The judgment effectively introduces a new hurdle in determining whether personal information is protected by requiring a person to be the subject matter of each piece of information. This
very narrow reading ignores how data matching and data linking works, permitting a person to be identified from pieces of information each of which does not necessarily specifically refer to
him or her.
“The approach taken by the Federal Court ignores the effect of significant technological developments in data matching and linking. It is an analog decision for a digital age. The decision leaves Australia with one of the weakest and least effective privacy protections in the Western World” said Jake Goldenfein, board member of the Australian Privacy Foundation. Dr Goldenfein said that the approach taken by the Court ignores overseas court decisions which have identified and recognised the reality of linking different items of digital information which has the effect of identify
ing a person.
Dr Goldenfein said today’s judgement was a bad day for privacy protection in Australia.
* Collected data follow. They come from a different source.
(** * Intercompany chaincode (intercomany/intercompanyA.go): model and properties

    The chaincode keeps intercompany accounts and software licenses in the
    ledger's key-value world state and bills license transfers and support
    fees to accounts.  This file embeds its functions as executable
    definitions over an explicit world state and proves properties of them.

    Reading of the source.  Several lines of intercompanyA.go are not valid
    Go.  Such a line is read as the nearest valid Go: [x[a,b]] as the slice
    [x[a:b]]; [[a, b]] as [[]string{a, b}]; a two-result call of strconv used
    as one value as its first result, the error dropped; an [int] multiplied
    with a [float64] as converted to [float64]; a variable introduced by
    [:=] inside a block and used after it as declared before the block with
    its zero value; [monthDiff], whose text ends after the assignment to
    [res], as returning [res].  Lines that are valid Go are modelled as they
    stand. *)

From Stdlib Require Import ZArith Floats Ascii String List Lia Bool.
From stdpp Require Import gmap strings list.

Local Open Scope string_scope.
Local Open Scope Z_scope.

(** ** Go strings and integers *)

Module GoString.

  (** [s[a:b]] on a string: the bytes from [a] up to [b], [None] where Go
      panics (slice bounds out of range). *)
Definition slice (s : string) (a b : nat) : option string :=
    if ((a <=? b) && (b <=? String.length s))%nat
    then Some (String.substring a (b - a) s) else None.

Definition is_digit (c : ascii) : bool :=
    ((48 <=? nat_of_ascii c) && (nat_of_ascii c <=? 57))%nat.

Definition digit_val (c : ascii) : Z := Z.of_nat (nat_of_ascii c) - 48.

Definition digit_char (d : Z) : ascii := ascii_of_nat (Z.to_nat (48 + d)).

  (** Value of a string of decimal digits read after [acc]; [None] when a byte
      is not a digit. *)
Fixpoint digits_val (acc : Z) (s : string) : option Z :=
    match s with
    | EmptyString => Some acc
    | String c r =>
        if is_digit c then digits_val (10 * acc + digit_val c) r else None
    end.

Fixpoint digits_of (fuel : nat) (n : Z) (acc : string) : string :=
    match fuel with
    | O => acc
    | S fuel' =>
        let acc' := String (digit_char (n mod 10)) acc in
        if n / 10 =? 0 then acc' else digits_of fuel' (n / 10) acc'
    end.

  (** Decimal digits of a natural number, most significant first. *)
Definition decimal (n : Z) : string :=
    digits_of (S (Z.to_nat (Z.log2 n))) n EmptyString.

Fixpoint contains (c : ascii) (s : string) : bool :=
    match s with
    | EmptyString => false
    | String d r => if Ascii.eqb c d then true else contains c r
    end.

(** How often the byte [c] occurs in [s]. *)
Fixpoint count (c : ascii) (s : string) : nat :=
  match s with
  | EmptyString => O
  | String d r => ((if Ascii.eqb c d then 1 else 0) + count c r)%nat
  end.

Definition lower (c : ascii) : ascii :=
    let n := nat_of_ascii c in
    if ((65 <=? n) && (n <=? 90))%nat then ascii_of_nat (n + 32) else c.

Fixpoint fold_case (s : string) : string :=
    match s with
    | EmptyString => EmptyString
    | String c r => String (lower c) (fold_case r)
    end.

End GoString.

Module GoInt.

Definition min64 : Z := - 2 ^ 63.
Definition max64 : Z := 2 ^ 63 - 1.

  (** Two's complement wrap-around of 64-bit signed arithmetic. *)
Definition wrap64 (z : Z) : Z := (z + 2 ^ 63) mod 2 ^ 64 - 2 ^ 63.

Definition add64 (a b : Z) : Z := wrap64 (a + b).
Definition sub64 (a b : Z) : Z := wrap64 (a - b).
Definition mul64 (a b : Z) : Z := wrap64 (a * b).

End GoInt.

(** ** strconv: integers *)

Inductive numError : Type := ErrSyntax | ErrRange.

Module Strconv.
Import GoString GoInt.

  (** [strconv.ParseInt(s, 10, 64)]: an optional sign and at least one
      decimal digit; the value is 0 on a syntax error and the nearest bound
      on overflow. *)
Definition ParseInt (s : string) : Z * option numError :=
    match s with
    | EmptyString => (0, Some ErrSyntax)
    | String c r =>
        let neg := Ascii.eqb c "-"%char in
        let body := if Ascii.eqb c "+"%char || neg then r else s in
        match body with
        | EmptyString => (0, Some ErrSyntax)
        | _ =>
            match digits_val 0 body with
            | None => (0, Some ErrSyntax)
            | Some un =>
                if negb neg && (2 ^ 63 <=? un) then (max64, Some ErrRange)
                else if neg && (2 ^ 63 <? un) then (min64, Some ErrRange)
                else (if neg then - un else un, None)
            end
        end
    end.

  (** [strconv.FormatInt(i, 10)] and [strconv.Itoa]. *)
Definition FormatInt (i : Z) : string :=
    if i <? 0 then String "-"%char (decimal (- i)) else decimal i.

  (** [strconv.Atoi]. *)
Definition Atoi (s : string) : Z * option numError := ParseInt s.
This data is very valuable to security and law enforcement but there are now no protections for
ordinary citizens as to the use of such data.
“This judgment has rendered Australia an outlier in the protection of privacy on line” said Mr Goldenfein. “It reduces the protections ordinary Australians should expect and have. It is a
boon for organisations to collect vast amounts of information about individuals but not be accountable to the regulator for it.”
The Australian Privacy Foundation called on the Commonwealth Government to amend the Privacy Act to fix the damage the Federal Court judgement may cause without delay.
This case began when in 2013 Ben Grubb, then a reporter with the Fairfax press, sought metadata information regarding his mobile phone held by Telstra Corporation. Telstra refused to provide it to him claiming it was not personal information. He complained to the Privacy Commissioner who held that the metadata was personal information. Telstra successfully appealed that decision in the Administrative Appeals Tribunal in 2015. In 2016 the Privacy Commissioner appealed that decision to the Full Bench of the Federal Court.
The Australian Privacy Foundation, together with the New South Wales Council for Civil Liberties, applied to be heard as an amicus curiae, a friend of the court.